◆ Task requirements: Transcribe the entries below exactly.

(Beginning of Supplied information)

(* ===== verification/F64.v ===== *)
(** * Rust's [f64]

    IEEE 754 binary64 as the Standard Library specifies it ([SpecFloat], with
    53 bits of precision and exponents up to 1024): every operation rounds to
    nearest even, and the casts to integers truncate and saturate. *)

From stdpp Require Import list sorting.
From Stdlib Require Import Floats.SpecFloat.
From S2P Require Import Prelude.

Abbreviation f64 := spec_float.

Module F64.
Definition prec : Z := 53.
Definition emax : Z := 1024.

(** [z as f64] *)
Definition of_Z (z : Z) : f64 := binary_normalize prec emax z 0 false.
Definition add : f64 -> f64 -> f64 := SFadd prec emax.
Definition sub : f64 -> f64 -> f64 := SFsub prec emax.
Definition mul : f64 -> f64 -> f64 := SFmul prec emax.
Definition div : f64 -> f64 -> f64 := SFdiv prec emax.
Definition abs : f64 -> f64 := SFabs.
Definition lt : f64 -> f64 -> bool := SFltb.
Definition le : f64 -> f64 -> bool := SFleb.

Definition is_nan (x : f64) : bool := match x with S754_nan => true | _ => false end.

(** [f64::min] and [f64::max]: the other argument when one is not a number. *)
Definition min (a b : f64) : f64 := if is_nan a then b else if is_nan b then a else if lt b a then b else a.
Definition max (a b : f64) : f64 := if is_nan a then b else if is_nan b then a else if lt a b then b else a.
(** [f64::clamp] with bounds that are numbers in order. *)
Definition clamp (lo hi x : f64) : f64 :=
  let x := if lt x lo then lo else x in if lt hi x then hi else x.

(** [x as] an integer type of the range [lo..=hi]. *)
Definition to_int (lo hi : Z) (x : f64) : Z :=
  match x with
  | S754_nan => 0
  | S754_zero _ => 0
  | S754_infinity s => if s then lo else hi
  | S754_finite s m e => Prelude.clamp lo hi (cond_Zopp s (Z.shiftl (Zpos m) e))
  end.
Definition to_u8 : f64 -> Z := to_int 0 255.
Definition to_u16 : f64 -> Z := to_int 0 U16_MAX.
Definition to_u32 : f64 -> Z := to_int 0 U32_MAX.
Definition to_u64 : f64 -> Z := to_int 0 U64_MAX.
Definition to_i64 : f64 -> Z := to_int (- 2 ^ 63) (2 ^ 63 - 1).

(** [Duration::as_secs_f64] of a number of nanoseconds. *)
Definition as_secs_f64 (nanos : Z) : f64 :=
  add (of_Z (nanos / 1000000000)) (div (of_Z (nanos mod 1000000000)) (of_Z 1000000000)).

(** The bit pattern without its sign: the order of the magnitudes. *)
Definition magnitude_bits (x : f64) : Z :=
  match x with
  | S754_zero _ => 0
  | S754_finite _ m e => (e + 1074) * 2 ^ 52 + Zpos m
  | S754_infinity _ => 2047 * 2 ^ 52
  | S754_nan => 2047 * 2 ^ 52 + 2 ^ 51
  end.
Definition is_negative (x : f64) : bool :=
  match x with S754_zero s | S754_infinity s | S754_finite s _ _ => s | S754_nan => false end.
(** [f64::to_bits] *)
Definition to_bits (x : f64) : Z := (if is_negative x then 2 ^ 63 else 0) + magnitude_bits x.
(** [f64::total_cmp]: the order of these keys. *)
Definition total_key (x : f64) : Z := if is_negative x then - magnitude_bits x - 1 else magnitude_bits x.

(** [slice::sort_by(f64::total_cmp)]: values with equal keys are equal, so any
    sorting algorithm gives the same list. *)
Fixpoint insert_sorted (x : f64) (l : list f64) : list f64 :=
  match l with
  | [] => [x]
  | y :: l => if total_key x <=? total_key y then x :: y :: l else y :: insert_sorted x l
  end.
Definition sort (l : list f64) : list f64 := foldr insert_sorted [] l.

Definition zero : f64 := of_Z 0.
Definition one : f64 := of_Z 1.
(** The literals of the code, all exactly representable. *)
Definition half : f64 := div (of_Z 1) (of_Z 2).
Definition thousand : f64 := of_Z 1000.
End F64.

Lemma to_int_range lo hi x : lo <= 0 <= hi -> lo <= F64.to_int lo hi x <= hi.
Proof.
  intros H. unfold F64.to_int. destruct x as [s|s| |s m e]; try (destruct s; lia); try lia.
  apply clamp_range. lia.
Qed.
Lemma to_u8_range x : is_u8 (F64.to_u8 x).
Proof. pose proof (to_int_range 0 255 x ltac:(lia)). unfold is_u8, F64.to_u8. lia. Qed.
Lemma to_u16_range x : is_u16 (F64.to_u16 x).
Proof. pose proof (to_int_range 0 U16_MAX x ltac:(unfold U16_MAX; lia)). unfold is_u16, F64.to_u16, U16_MAX in *. lia. Qed.
Lemma to_u32_range x : is_u32 (F64.to_u32 x).
Proof. pose proof (to_int_range 0 U32_MAX x ltac:(unfold U32_MAX; lia)). unfold is_u32, F64.to_u32, U32_MAX in *. lia. Qed.
Lemma to_u64_range x : is_u64 (F64.to_u64 x).
Proof. pose proof (to_int_range 0 U64_MAX x ltac:(unfold U64_MAX; lia)). unfold is_u64, F64.to_u64, U64_MAX in *. lia. Qed.
#[export] Hint Resolve to_u8_range to_u16_range to_u32_range to_u64_range : nvst.

Lemma elem_of_insert_sorted x y l : y ∈ F64.insert_sorted x l <-> y = x \/ y ∈ l.
Proof.
  induction l as [|z l IH]; cbn [F64.insert_sorted]; [set_solver|].
  destruct (_ <=? _); set_solver.
Qed.
Lemma elem_of_sort y l : y ∈ F64.sort l <-> y ∈ l.
Proof.
  induction l as [|x l IH]; [done|]. cbn [F64.sort foldr]. fold (F64.sort l).
  rewrite elem_of_insert_sorted. set_solver.
Qed.
Lemma length_insert_sorted x l : length (F64.insert_sorted x l) = S (length l).
Proof. induction l as [|y l IH]; [done|]. cbn [F64.insert_sorted]. destruct (_ <=? _); cbn; auto. Qed.
Lemma length_sort l : length (F64.sort l) = length l.
Proof. induction l as [|x l IH]; [done|]. change (F64.sort (x :: l)) with (F64.insert_sorted x (F64.sort l)). by rewrite length_insert_sorted, IH. Qed.

Definition key_sorted (l : list f64) : Prop := Sorted (fun a b => F64.total_key a <= F64.total_key b) l.
Lemma insert_sorted_sorted x l : key_sorted l -> key_sorted (F64.insert_sorted x l).
Proof.
  unfold key_sorted. induction 1 as [|y l Hs IH Hd]; cbn [F64.insert_sorted]; [by constructor|].
  destruct (Z.leb_spec (F64.total_key x) (F64.total_key y)).
  - repeat constructor; done.
  - constructor; [done|]. destruct l as [|z l]; cbn [F64.insert_sorted]; [constructor; lia|].
    inversion Hd; subst. destruct (_ <=? _); constructor; lia.
Qed.
Lemma sort_sorted l : key_sorted (F64.sort l).
Proof. induction l as [|x l IH]; [constructor|]. cbn [F64.sort foldr]. by apply insert_sorted_sorted. Qed.

(** Anchors: the model against known bit patterns. *)
Example f64_one_bits : F64.to_bits F64.one = 0x3ff0000000000000.
Proof. reflexivity. Qed.
Example f64_tenth_bits : F64.to_bits (F64.div F64.one (F64.of_Z 10)) = 0x3fb999999999999a.
Proof. vm_compute. reflexivity. Qed.
Example f64_secs_bits : F64.to_bits (F64.as_secs_f64 1500000000) = 0x3ff8000000000000.
Proof. vm_compute. reflexivity. Qed.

(End of Supplied information)

◆ Answer to the problem:
(* ===== verification/F64.v ===== *)
(** * Rust's [f64]

    IEEE 754 binary64 as the Standard Library specifies it ([SpecFloat], with
    53 bits of precision and exponents up to 1024): every operation rounds to
    nearest even, and the casts to integers truncate and saturate. *)

From stdpp Require Import list sorting.
From Stdlib Require Import Floats.SpecFloat.
From S2P Require Import Prelude.

Abbreviation f64 := spec_float.

Module F64.
Definition prec : Z := 53.
Definition emax : Z := 1024.

(** [z as f64] *)
Definition of_Z (z : Z) : f64 := binary_normalize prec emax z 0 false.
Definition add : f64 -> f64 -> f64 := SFadd prec emax.
Definition sub : f64 -> f64 -> f64 := SFsub prec emax.
Definition mul : f64 -> f64 -> f64 := SFmul prec emax.
Definition div : f64 -> f64 -> f64 := SFdiv prec emax.
Definition abs : f64 -> f64 := SFabs.
Definition lt : f64 -> f64 -> bool := SFltb.
Definition le : f64 -> f64 -> bool := SFleb.

Definition is_nan (x : f64) : bool := match x with S754_nan => true | _ => false end.

(** [f64::min] and [f64::max]: the other argument when one is not a number. *)
Definition min (a b : f64) : f64 := if is_nan a then b else if is_nan b then a else if lt b a then b else a.
Definition max (a b : f64) : f64 := if is_nan a then b else if is_nan b then a else if lt a b then b else a.
(** [f64::clamp] with bounds that are numbers in order. *)
Definition clamp (lo hi x : f64) : f64 :=
  let x := if lt x lo then lo else x in if lt hi x then hi else x.

(** [x as] an integer type of the range [lo..=hi]. *)
Definition to_int (lo hi : Z) (x : f64) : Z :=
  match x with
  | S754_nan => 0
  | S754_zero _ => 0
  | S754_infinity s => if s then lo else hi
  | S754_finite s m e => Prelude.clamp lo hi (cond_Zopp s (Z.shiftl (Zpos m) e))
  end.
Definition to_u8 : f64 -> Z := to_int 0 255.
Definition to_u16 : f64 -> Z := to_int 0 U16_MAX.
Definition to_u32 : f64 -> Z := to_int 0 U32_MAX.
Definition to_u64 : f64 -> Z := to_int 0 U64_MAX.
Definition to_i64 : f64 -> Z := to_int (- 2 ^ 63) (2 ^ 63 - 1).

(** [Duration::as_secs_f64] of a number of nanoseconds. *)
Definition as_secs_f64 (nanos : Z) : f64 :=
  add (of_Z (nanos / 1000000000)) (div (of_Z (nanos mod 1000000000)) (of_Z 1000000000)).

(** The bit pattern without its sign: the order of the magnitudes. *)
Definition magnitude_bits (x : f64) : Z :=
  match x with
  | S754_zero _ => 0
  | S754_finite _ m e => (e + 1074) * 2 ^ 52 + Zpos m
  | S754_infinity _ => 2047 * 2 ^ 52
  | S754_nan => 2047 * 2 ^ 52 + 2 ^ 51
  end.
Definition is_negative (x : f64) : bool :=
  match x with S754_zero s | S754_infinity s | S754_finite s _ _ => s | S754_nan => false end.
(** [f64::to_bits] *)
Definition to_bits (x : f64) : Z := (if is_negative x then 2 ^ 63 else 0) + magnitude_bits x.
(** [f64::total_cmp]: the order of these keys. *)
Definition total_key (x : f64) : Z := if is_negative x then - magnitude_bits x - 1 else magnitude_bits x.

(** [slice::sort_by(f64::total_cmp)]: values with equal keys are equal, so any
    sorting algorithm gives the same list. *)
Fixpoint insert_sorted (x : f64) (l : list f64) : list f64 :=
  match l with
  | [] => [x]
  | y :: l => if total_key x <=? total_key y then x :: y :: l else y :: insert_sorted x l
  end.
Definition sort (l : list f64) : list f64 := foldr insert_sorted [] l.

Definition zero : f64 := of_Z 0.
Definition one : f64 := of_Z 1.
(** The literals of the code, all exactly representable. *)
Definition half : f64 := div (of_Z 1) (of_Z 2).
Definition thousand : f64 := of_Z 1000.
End F64.

Lemma to_int_range lo hi x : lo <= 0 <= hi -> lo <= F64.to_int lo hi x <= hi.
Proof.
  intros H. unfold F64.to_int. destruct x as [s|s| |s m e]; try (destruct s; lia); try lia.
  apply clamp_range. lia.
Qed.
Lemma to_u8_range x : is_u8 (F64.to_u8 x).
Proof. pose proof (to_int_range 0 255 x ltac:(lia)). unfold is_u8, F64.to_u8. lia. Qed.
Lemma to_u16_range x : is_u16 (F64.to_u16 x).
Proof. pose proof (to_int_range 0 U16_MAX x ltac:(unfold U16_MAX; lia)). unfold is_u16, F64.to_u16, U16_MAX in *. lia. Qed.
Lemma to_u32_range x : is_u32 (F64.to_u32 x).
Proof. pose proof (to_int_range 0 U32_MAX x ltac:(unfold U32_MAX; lia)). unfold is_u32, F64.to_u32, U32_MAX in *. lia. Qed.
Lemma to_u64_range x : is_u64 (F64.to_u64 x).
Proof. pose proof (to_int_range 0 U64_MAX x ltac:(unfold U64_MAX; lia)). unfold is_u64, F64.to_u64, U64_MAX in *. lia. Qed.
#[export] Hint Resolve to_u8_range to_u16_range to_u32_range to_u64_range : nvst.

Lemma elem_of_insert_sorted x y l : y ∈ F64.insert_sorted x l <-> y = x \/ y ∈ l.
Proof.
  induction l as [|z l IH]; cbn [F64.insert_sorted]; [set_solver|].
  destruct (_ <=? _); set_solver.
Qed.
Lemma elem_of_sort y l : y ∈ F64.sort l <-> y ∈ l.
Proof.
  induction l as [|x l IH]; [done|]. cbn [F64.sort foldr]. fold (F64.sort l).
  rewrite elem_of_insert_sorted. set_solver.
Qed.
Lemma length_insert_sorted x l : length (F64.insert_sorted x l) = S (length l).
Proof. induction l as [|y l IH]; [done|]. cbn [F64.insert_sorted]. destruct (_ <=? _); cbn; auto. Qed.
Lemma length_sort l : length (F64.sort l) = length l.
Proof. induction l as [|x l IH]; [done|]. change (F64.sort (x :: l)) with (F64.insert_sorted x (F64.sort l)). by rewrite length_insert_sorted, IH. Qed.

Definition key_sorted (l : list f64) : Prop := Sorted (fun a b => F64.total_key a <= F64.total_key b) l.
Lemma insert_sorted_sorted x l : key_sorted l -> key_sorted (F64.insert_sorted x l).
Proof.
  unfold key_sorted. induction 1 as [|y l Hs IH Hd]; cbn [F64.insert_sorted]; [by constructor|].
  destruct (Z.leb_spec (F64.total_key x) (F64.total_key y)).
  - repeat constructor; done.
  - constructor; [done|]. destruct l as [|z l]; cbn [F64.insert_sorted]; [constructor; lia|].
    inversion Hd; subst. destruct (_ <=? _); constructor; lia.
Qed.
Lemma sort_sorted l : key_sorted (F64.sort l).
Proof. induction l as [|x l IH]; [constructor|]. cbn [F64.sort foldr]. by apply insert_sorted_sorted. Qed.

(** Anchors: the model against known bit patterns. *)
Example f64_one_bits : F64.to_bits F64.one = 0x3ff0000000000000.
Proof. reflexivity. Qed.
Example f64_tenth_bits : F64.to_bits (F64.div F64.one (F64.of_Z 10)) = 0x3fb999999999999a.
Proof. vm_compute. reflexivity. Qed.
Example f64_secs_bits : F64.to_bits (F64.as_secs_f64 1500000000) = 0x3ff8000000000000.
Proof. vm_compute. reflexivity. Qed.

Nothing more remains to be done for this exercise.